We’ve even seen such self-repair in cases of serious brain trauma or — in the most extreme examples — people born with literally half a brain. According to a fixed brain model, you’d expect debilitating problems in whatever skills we associate with the brain hemisphere that’s missing or damaged. Instead, subjects often show full, albeit slow brain functioning. Even after severing the connections between brain hemispheres (a common treatment for serious epilepsy) somehow the system still works.
“There are many well-investigated cases where the brain has been able to compensate for such loss and gain some sort of normal functioning,” Professor Jablensky says. “Intact parts of the brain can take over functions of the lost parts and reconstitute the lost function.”
Another idea to emerge from the new research challenges the age-old idea of the brain at war with itself — reason fighting emotion and left-brain functions struggling against those of the right. Culturally, we tend to distrust emotion and instead use reason to drive important cultural institutions like our judicial system.
US science author Jonah Lehrer offers a new idea in his book The Decisive Moment. Instead of jostling to portray their exclusive version of the world around us, reason and emotion work beautifully together. Reason gives us our ‘big picture’ appreciation, like the ability to put off immediate gratification for a longer-term goal. Emotion gives us a short flash of focused insight, and when it mattered — such as when faced with a predator — it gave us the power of rapid response where applying objective reason to every aspect of the environment would take too long and cripple us with indecisiveness.
“It’s a question philosophers and neuroscientists have been trying to tackle for ages,” says Jablensky about how the brain makes up its mind which direction to follow. “The simple answer is, we don’t know. The not-so-simple answer is that consciousness and memory — a major prerequisite for the subjective experience that makes us a person — depend on particular brain structures and also appropriate input and learning from the social and physical environment.”

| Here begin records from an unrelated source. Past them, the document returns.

Definition nonenglish_caption_count_query : string :=
  template_text
    [ "SELECT COUNT(DISTINCT page_id) AS num_pages";
      "FROM wmf.mediawiki_history";
      "WHERE snapshot = " +:+ quoted "{snapshot}";
      "AND wiki_db = " +:+ quoted "commonswiki";
      "AND event_entity = " +:+ quoted "revision";
      "AND event_type = " +:+ quoted "create";
      "AND event_timestamp >= " +:+ quoted "{start_date}";
      "AND event_timestamp < " +:+ quoted "{end_date}";
      "AND page_is_deleted = false -- only count live pages";
      "AND page_namespace = 6 -- only count files";
      "AND event_comment REGEXP " +:+ quoted "^...wbsetlabel-add:";
      "AND regexp_extract(event_comment, " +:+ quoted "^...wbsetlabel-add:\\d.(\\w+(-\\w+)?)" +:+ ", 1)";
      "    NOT REGEXP " +:+ quoted "^simple|en|(en-.+)$" +:+ " -- not Simple English, nor English, nor any variant of English" ].

Definition english_caption_count_query : string :=
  template_text
    [ "SELECT COUNT(DISTINCT page_id) AS num_pages";
      "FROM wmf.mediawiki_history";
      "WHERE snapshot = " +:+ quoted "{snapshot}";
      "AND wiki_db = " +:+ quoted "commonswiki";
      "AND event_entity = " +:+ quoted "revision";
      "AND event_type = " +:+ quoted "create";
      "AND event_timestamp >= " +:+ quoted "{start_date}";
      "AND event_timestamp < " +:+ quoted "{end_date}";
      "AND page_is_deleted = false -- only count live pages";
      "AND page_namespace = 6 -- only count files";
      "AND event_comment REGEXP " +:+ quoted "^...wbsetlabel-add";
      "AND regexp_extract(event_comment, " +:+ quoted "^...wbsetlabel-add:\\d.(\\w+(-\\w+)?)" +:+ ", 1)";
      "    REGEXP " +:+ quoted "^simple|en|(en-.+)$" +:+ " -- Simple English, English, or any variant of English" ].

Definition all_caption_count_query : string :=
  template_text
    [ "SELECT COUNT(DISTINCT page_id) AS num_pages";
      "FROM wmf.mediawiki_history";
      "WHERE snapshot = " +:+ quoted "{snapshot}";
      "AND wiki_db = " +:+ quoted "commonswiki";
      "AND event_entity = " +:+ quoted "revision";
      "AND event_type = " +:+ quoted "create";
      "AND event_timestamp >= " +:+ quoted "{start_date}";
      "AND event_timestamp < " +:+ quoted "{end_date}";
      "AND page_is_deleted = false -- only count live pages";
      "AND page_namespace = 6 -- only count files";
      "AND event_comment REGEXP " +:+ quoted "^...wbsetlabel-add" ].

Definition time_to_caption_query : string :=
  template_text
    [ "SELECT unix_timestamp(event_timestamp) - unix_timestamp(page_creation_timestamp) AS time_to_caption";
      "FROM wmf.mediawiki_history";
      "WHERE snapshot = " +:+ quoted "{snapshot}";
      "AND wiki_db = " +:+ quoted "commonswiki";
      "AND event_entity = " +:+ quoted "revision";
      "AND event_type = " +:+ quoted "create";
      "AND event_timestamp >= " +:+ quoted "{start_date}";
      "AND event_timestamp <= " +:+ quoted "{end_date}";
      "AND page_is_deleted = false -- only count live pages";
      "AND page_namespace = 6 -- only count files";
      "AND event_comment REGEXP " +:+ quoted "^...wbsetlabel-add:";
      "AND regexp_extract(event_comment, " +:+ quoted "^...wbsetlabel-add:\\d.(\\w+(-\\w+)?)" +:+ ", 1)";
      "    NOT REGEXP " +:+ quoted "^simple|en|(en-.+)$" +:+ " -- not Simple English, nor English, nor any variant of English" ].

Definition nonenglish_first_caption_query : string :=
  template_text
    [ "SELECT page_id, MIN(event_timestamp) AS first_caption";
      "FROM wmf.mediawiki_history";
      "WHERE snapshot = " +:+ quoted "{snapshot}";
      "AND wiki_db = " +:+ quoted "commonswiki";
      "AND event_entity = " +:+ quoted "revision";
      "AND event_type = " +:+ quoted "create";
      "AND event_timestamp >= " +:+ quoted "{start_date}";
      "AND event_timestamp < " +:+ quoted "{end_date}";
      "AND page_is_deleted = false -- only count live pages";
      "AND page_namespace = 6 -- only count files";
      "AND event_comment REGEXP " +:+ quoted "^...wbsetlabel-add:";
      "AND regexp_extract(event_comment, " +:+ quoted "^...wbsetlabel-add:\\d.(\\w+(-\\w+)?)" +:+ ", 1)";
      "    NOT REGEXP " +:+ quoted "^simple|en|(en-.+)$" +:+ " -- not Simple English, nor English, nor any variant of English";
      "GROUP BY page_id" ].

(** The templates the notebooks fill with [format], by variable name. *)
Definition registered_templates : list (string * string) :=
  [ ("template_count_query", template_count_query);
    ("caption_count_query", caption_count_query);
    ("claim_query", claim_query);
    ("nonenglish_caption_count_query", nonenglish_caption_count_query);
    ("english_caption_count_query", english_caption_count_query);
    ("all_caption_count_query", all_caption_count_query);
    ("time_to_caption_query", time_to_caption_query);
    ("nonenglish_first_caption_query", nonenglish_first_caption_query) ].

(** The configuration cell of [T231952-part-1.ipynb]. *)
Definition wmf_snapshot : string := "2019-11".
Definition start_date : string := "2019-01-01".
Definition end_date : string := "2019-12-01".

End Templates.

(** ** pandas: Series, DataFrame and aligned integer arithmetic *)

Module Pandas.

Definition INT64_MIN : Z := - 2 ^ 63.
Definition INT64_MAX : Z := 2 ^ 63 - 1.

(** numpy's int64 arithmetic wraps around silently. *)
Definition wrap64 (z : Z) : Z := (z + 2 ^ 63) mod 2 ^ 64 - 2 ^ 63.

(** A Series over a RangeIndex [0 .. n-1]: either of dtype int64 with the
    given values, or a float64 Series all of whose [n] entries are NaN (what
    alignment produces when one operand has no row at all). *)
Inductive Series : Type :=
  | Int64 (values : list Z)
  | AllNaN (n : nat).

Definition series_len (s : Series) : nat :=
  match s with
  | Int64 values => length values
  | AllNaN n => n
  end.

(** [left op right] for [op] one of [+], [-] ([Series.__add__],
    [Series.__sub__]).  Operands with equal indexes are combined element by
    element in int64.  Otherwise both are reindexed to the union of the
    indexes, a missing label becomes NaN and any operation on NaN is NaN.
    Two int64 operands of different, non-zero lengths would need float64
    arithmetic on their common labels, which is not modelled. *)
Definition arith (op : Z -> Z -> Z) (left right : Series) : outcome Series :=
  match left, right with
  | Int64 xs, Int64 ys =>
      if decide (length xs = length ys) then
        Returns (Int64 (zip_with (fun x y => wrap64 (op x y)) xs ys))
      else if decide (length xs = 0%nat \/ length ys = 0%nat) then
        Returns (AllNaN (Nat.max (length xs) (length ys)))
      else Unmodelled
  | _, _ => Returns (AllNaN (Nat.max (series_len left) (series_len right)))
  end.

Definition add : Series -> Series -> outcome Series := arith Z.add.
Definition sub : Series -> Series -> outcome Series := arith Z.sub.
(** * collections: the specimen counting robot (main.go)

    A shallow embedding of the aggregation pipeline of [main.go]:
    [readCsvFile] -> [queryWdq] -> [queryCommons] / [queryCommonsSubcats]
    -> merge loop of [queryWdq] -> [updateWikiPage].

    Conventions of the embedding.
    - Go [int] is a 64-bit two's complement integer: a [Z] with the
      wrap-around of every addition written out ([GoInt.add]).
    - Go [string] is [string]; [<] on strings is the bytewise
      lexicographic order.
    - Go maps are [gmap]s; reading an absent key gives the zero value.
    - [specimensByWikidataId] holds slices of specimens.  Its slices are
      written through a copied slice header ([itemSpecimens[i] = specimen]),
      so slices are modelled as headers into a store of backing arrays.
    - A channel with one sender and one receiver is the list of the values
      sent, in order.
    - The remote services, the template engine, [sort.Sort], the growth
      policy of [append] and the iteration order of a map are parameters.
      [sort.Sort] is also given as an algorithm that works on its data
      through [Len], [Less] and [Swap] only ([sort_Sort_on]).
    - A row of the WDQ answer is the pair of the item and the name the
      loop reads from it; the index expressions and type assertions that
      read them from JSON values are [read_row]. *)

From Stdlib Require Import ZArith Lia String Ascii DecimalString DecimalZ OrderedTypeEx.
From stdpp Require Import gmap strings list fin_maps sorting.

Local Open Scope Z_scope.

(** ** Go's [int] *)

Module GoInt.

Definition modulus : Z := 2 ^ 64.
Definition half_modulus : Z := 2 ^ 63.

(** The value of a mathematical integer once stored in an [int]. *)
Definition wrap (z : Z) : Z :=
  (z + half_modulus) mod modulus - half_modulus.

Definition in_range (z : Z) : Prop := - half_modulus <= z < half_modulus.

(** [a + b] on [int]. *)
Definition add (a b : Z) : Z := wrap (a + b).

End GoInt.

(** ** Go's strings: [strings.TrimPrefix], [strconv.Itoa], [<] *)

Module GoString.

(** [strings.TrimPrefix(s, "Q")]. *)
Definition TrimPrefix_Q (s : string) : string :=
  match s with
  | String c rest => if Ascii.eqb c "Q"%char then rest else s
  | EmptyString => s
  end.

(** [strconv.Itoa]: decimal digits, a leading [-] for negatives. *)
Definition Itoa (z : Z) : string := NilZero.string_of_int (Z.to_int z).

(** [strings.Join]. *)
Fixpoint Join (l : list string) (sep : string) : string :=
  match l with
  | [] => EmptyString
  | [s] => s
  | s :: rest => s +:+ sep +:+ Join rest sep
  end.

End GoString.

(** ** Target data structure *)

Record specimen := Specimen {
  OriginalName : string;
  VernacularName : string;
  WikidataItemId : string;
  CommonsCategoryName : string;
  FileCount : Z;
  SubCats : Z;
  SubCatsFileCounts : Z;
  TotalFiles : Z;
  Treatment : string;
  AccessionNumber : string;
  SpecimenCategory : string
}.

(** The zero value of the struct. *)
Definition specimen_zero : specimen :=
  Specimen "" "" "" "" 0 0 0 0 "" "" "".

(** Intermediary structure for Commons interaction. *)
Record categoryInfo := CategoryInfo {
  files : Z;
  subCats : Z;
  subCatsFiles : Z
}.

Definition categoryInfo_zero : categoryInfo := CategoryInfo 0 0 0.

Definition COMMONS_CAT_PROPERTY : string := "373".
Definition CATEGORY_NAMESPACE : string := "Category:".

(** ** Fatal outcomes

    [check] ends the process through [log.Fatal]; [panic] ends it too, no
    [recover] being installed.  Either gives no report at all. *)

Inductive failure :=
| CheckFailed                (* check(e) with e != nil *)
| Panic (msg : string)       (* panic(result.Status.Error) *)
| PanicStatus (status : Z)   (* panic(resp.Status) *)
| IndexOutOfRange.           (* run-time panic of a slice expression *)

Inductive result (A : Type) :=
| Ok (a : A)
| Fatal (e : failure).
Arguments Ok {A} a.
Arguments Fatal {A} e.

#[global] Instance result_ret : MRet result := fun A a => Ok a.
#[global] Instance result_bind : MBind result := fun A B k r =>
  match r with
  | Ok a => k a
  | Fatal e => Fatal e
  end.

(** [check(err)] on a call returning [(value, err)]. *)
Definition check {A} (r : option A) : result A :=
  match r with
  | Some a => Ok a
  | None => Fatal CheckFailed
  end.

(** ** Catalog reader *)

(** One CSV record; [r.FieldsPerRecord = 9] makes [r.Read] fail on any
    other field count. *)
Definition nth_field (record : list string) (i : nat) : string :=
  default EmptyString (record !! i).

Definition specimen_of_record (record : list string) : specimen :=
  {| OriginalName := nth_field record 0;
     VernacularName := nth_field record 1;
     WikidataItemId := nth_field record 7;
     CommonsCategoryName := "";
     FileCount := 0; SubCats := 0; SubCatsFileCounts := 0; TotalFiles := 0;
     Treatment := nth_field record 2 +:+ " / " +:+ nth_field record 3;
     AccessionNumber := nth_field record 6;
     SpecimenCategory := nth_field record 8 |}.

(** [readCsvFile]: the specimens sent on the channel, or the fatal error
    of the first record that does not have nine fields. *)
Fixpoint readCsvFile (rows : list (list string)) : result (list specimen) :=
  match rows with
  | [] => Ok []
  | record :: rest =>
      if (length record =? 9)%nat
      then tl ← readCsvFile rest; Ok (specimen_of_record record :: tl)
      else Fatal CheckFailed
  end.

(** ** Slices of specimens *)

Module Slice.

(** A slice header.  The nil slice has length and capacity 0. *)
Record t := Make { ptr : nat; len : nat; cap : nat }.

Definition nil : t := Make 0 0 0.

(** The store: backing array number [p] is [h !! p]. *)
Abbreviation heap := (list (list specimen)).

(** What [range s] reads. *)
Definition view (h : heap) (s : t) : list specimen :=
  take (len s) (default [] (h !! ptr s)).

Section Append.
(** The capacity [append] gives a new backing array when the old one,
    of capacity [c], is full.  Go only promises that it is large
    enough. *)
Variable growcap : nat -> nat.

(** [append(s, x)]: in place when there is room, else into a fresh
    array holding a copy of the elements. *)
Definition append (h : heap) (s : t) (x : specimen) : heap * t :=
  if (len s <? cap s)%nat then
    (alter (fun arr => <[len s := x]> arr) (ptr s) h,
     Make (ptr s) (S (len s)) (cap s))
  else
    let c := growcap (cap s) in
    (h ++ [view h s ++ x :: replicate (c - S (len s)) specimen_zero],
     Make (length h) (S (len s)) c).
End Append.

(** [s[i] = f(s[i])]. *)
Definition update (f : specimen -> specimen) (s : t) (i : nat) (h : heap) : heap :=
  alter (alter f i) (ptr s) h.

End Slice.

(** ** queryWdq, first loop: grouping *)

Definition with_CommonsCategoryName (n : string) (s : specimen) : specimen :=
  {| OriginalName := OriginalName s;
     VernacularName := VernacularName s;
     WikidataItemId := WikidataItemId s;
     CommonsCategoryName := n;
     FileCount := FileCount s; SubCats := SubCats s;
     SubCatsFileCounts := SubCatsFileCounts s; TotalFiles := TotalFiles s;
     Treatment := Treatment s;
     AccessionNumber := AccessionNumber s;
     SpecimenCategory := SpecimenCategory s |}.
(** X16.  A widget of ptype ["kwarg"] is passed to the image filter under
    its name with every space replaced by an underscore, a keyword that
    never contains a space, with the widget's [val] as value; the other
    keywords are untouched.  Two such widgets whose names differ only in
    spaces against underscores share one keyword: the one added later
    replaces the earlier one in the filter's arguments, though both are
    laid out.  A widget of an unknown ptype is laid out but becomes no
    argument of the filter and gets no callback. *)
Theorem keyword_widgets_are_keyed_by_underscored_name
  (w : PipelinePlugin.Widget) (self : PipelinePlugin.t) :
  (PipelinePlugin.ptype w = "kwarg" ->
   PipelinePlugin.keyword_arguments (PipelinePlugin.add_widget w self)
     !! PipelinePlugin.replace_spaces (PipelinePlugin.wname w) = Some w
   /\ PipelinePlugin.filter_kwargs (PipelinePlugin.add_widget w self)
        !! PipelinePlugin.replace_spaces (PipelinePlugin.wname w)
      = Some (PipelinePlugin._get_value w)
   /\ ~ In " "%char
          (list_ascii_of_string
             (PipelinePlugin.replace_spaces (PipelinePlugin.wname w)))
   /\ (forall key,
          key <> PipelinePlugin.replace_spaces (PipelinePlugin.wname w) ->
          PipelinePlugin.filter_kwargs (PipelinePlugin.add_widget w self) !! key
          = PipelinePlugin.filter_kwargs self !! key)
   /\ PipelinePlugin.callbacks (PipelinePlugin.add_widget w self)
        !! PipelinePlugin.wid w = Some PipelinePlugin.filter_image
   /\ forall earlier,
       PipelinePlugin.ptype earlier = "kwarg" ->
       PipelinePlugin.replace_spaces (PipelinePlugin.wname earlier)
       = PipelinePlugin.replace_spaces (PipelinePlugin.wname w) ->
       PipelinePlugin.keyword_arguments
         (PipelinePlugin.add_widget w (PipelinePlugin.add_widget earlier self))
       = PipelinePlugin.keyword_arguments (PipelinePlugin.add_widget w self)
       /\ PipelinePlugin.layout
            (PipelinePlugin.add_widget w (PipelinePlugin.add_widget earlier self))
          = (PipelinePlugin.layout self
             ++ [(earlier, PipelinePlugin.row self);
                 (w, PipelinePlugin.row self + 1)])%list)
  /\ (PipelinePlugin.ptype w <> "kwarg" ->
      PipelinePlugin.ptype w <> "arg" ->
      PipelinePlugin.ptype w <> "plugin" ->
      PipelinePlugin.keyword_arguments (PipelinePlugin.add_widget w self)
      = PipelinePlugin.keyword_arguments self
      /\ PipelinePlugin.arguments (PipelinePlugin.add_widget w self)
         = PipelinePlugin.arguments self
      /\ PipelinePlugin.callbacks (PipelinePlugin.add_widget w self)
         = PipelinePlugin.callbacks self
      /\ PipelinePlugin.layout (PipelinePlugin.add_widget w self)
         = (PipelinePlugin.layout self ++ [(w, PipelinePlugin.row self)])%list).
Proof.
  split.
  - intros Hk.
    assert (Hkw : forall p,
               PipelinePlugin.keyword_arguments (PipelinePlugin.add_widget w p)
               = <[PipelinePlugin.replace_spaces (PipelinePlugin.wname w) := w]>
                   (PipelinePlugin.keyword_arguments p)).
    { intros p. unfold PipelinePlugin.add_widget. rewrite Hk. reflexivity. }
    unfold PipelinePlugin.filter_kwargs. rewrite Hkw.
    split; [apply lookup_insert_eq|].
    split; [rewrite lookup_fmap, lookup_insert_eq; reflexivity|].
    split; [apply replace_spaces_no_space|].
    split; [intros key Hne; rewrite !lookup_fmap, lookup_insert_ne by congruence;
            reflexivity|].
    split.
    { unfold PipelinePlugin.add_widget. rewrite Hk. cbn. apply lookup_insert_eq. }
    intros earlier Hek Hsame. split.
    + rewrite Hkw.
      assert (He : PipelinePlugin.keyword_arguments
                     (PipelinePlugin.add_widget earlier self)
                   = <[PipelinePlugin.replace_spaces (PipelinePlugin.wname w)
                       := earlier]> (PipelinePlugin.keyword_arguments self)).
      { unfold PipelinePlugin.add_widget. rewrite Hek, Hsame. reflexivity. }
      rewrite He. apply insert_insert_eq.
    + destruct (add_widget_layout w (PipelinePlugin.add_widget earlier self))
        as (_ & Hl2 & _).
      destruct (add_widget_layout earlier self) as (Hr1 & Hl1 & _).
      rewrite Hl2, Hl1, Hr1, <- app_assoc. reflexivity.
  - intros H1 H2 H3. unfold PipelinePlugin.add_widget.
    destruct (String.eqb_spec (PipelinePlugin.ptype w) "kwarg"); [contradiction|].
    destruct (String.eqb_spec (PipelinePlugin.ptype w) "arg"); [contradiction|].
    destruct (String.eqb_spec (PipelinePlugin.ptype w) "plugin"); [contradiction|].
    repeat split.
Qed.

But there’s a dark side, and sometimes the short flash of insight can lead us astray without us knowing. In his book The Hidden Brain, Washington Post science writer Shankar Vedantam calls emotional response ‘speed at the expense of sophistication’. Unconscious filters can affect our judgment about a situation or person immediately and unfairly, and the distorted vision that sometimes results is responsible for a host of social ills. In one experiment, schoolchildren asked to judge photographs of faces overwhelmingly chose those of black skinned people as ‘evil’.
Even though our understanding of how our mind works is growing exponentially, medical science still confounds us at every turn. But we’re slowly grasping a new appreciation of how a billion tiny movements make us not only who we are but everything we can be. And best of all, you don’t need expensive equipment, surgery or experts in labs to perform these experiments in brain science. With every dream, memory, skill or emotion, you’re rebuilding your own brain every day.